TASK DETAILS: Check every line of the entries below for the word "modify". Then give the number of lines that have it, with nothing added.

== Segment start ==

(* ===== verification/Umalloc.v ===== *)
(** The user allocator, umalloc.c: Kernighan and Ritchie's circular free list.

    The headers of the blocks are two maps from addresses, one per field; reading a
    word that was never written is a fault. Sizes are in units of eight bytes, as
    in the source. [growproc] is what the kernel does for [sbrk]: the new end of the
    process, or nothing. *)

From S2P Require Import Prelude Bytes Kalloc.

(** The words of [union header], [freep], and the end of the process. *)
Record heap := Heap { h_ptr : gmap Z Z; h_size : gmap Z Z; h_freep : Z; h_brk : Z }.
Definition set_h_ptr v (s : heap) := Heap v (h_size s) (h_freep s) (h_brk s).
Definition set_h_size v (s : heap) := Heap (h_ptr s) v (h_freep s) (h_brk s).
Definition set_h_freep v (s : heap) := Heap (h_ptr s) (h_size s) v (h_brk s).
Definition set_h_brk v (s : heap) := Heap (h_ptr s) (h_size s) (h_freep s) v.

Definition ptr_at (p : Z) : M heap Z := fun s => deref (h_ptr s !! p) s.
Definition size_at (p : Z) : M heap Z := fun s => deref (h_size s !! p) s.
Definition ptr_set (p v : Z) : M heap unit := modify (fun s => set_h_ptr (<[p := v]> (h_ptr s)) s).
Definition size_set (p v : Z) : M heap unit := modify (fun s => set_h_size (<[p := v]> (h_size s)) s).

Section Umalloc.
(** The address of the static header [base], and [growproc]. *)
Context (base : Z) (growproc : Z -> Z -> option Z).

(** The [for] loop of [free]. *)
Fixpoint free_find (fuel : nat) (bp p : Z) : M heap Z :=
  match fuel with
  | O => nofuel
  | S fuel =>
      n ← ptr_at p;
      if (p <? bp) && (bp <? n) then mret p
      else if (n <=? p) && ((p <? bp) || (bp <? n)) then mret p
      else free_find fuel bp n
  end.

== Segment end ==

RESPONSE FOR THIS EXERCISE: 2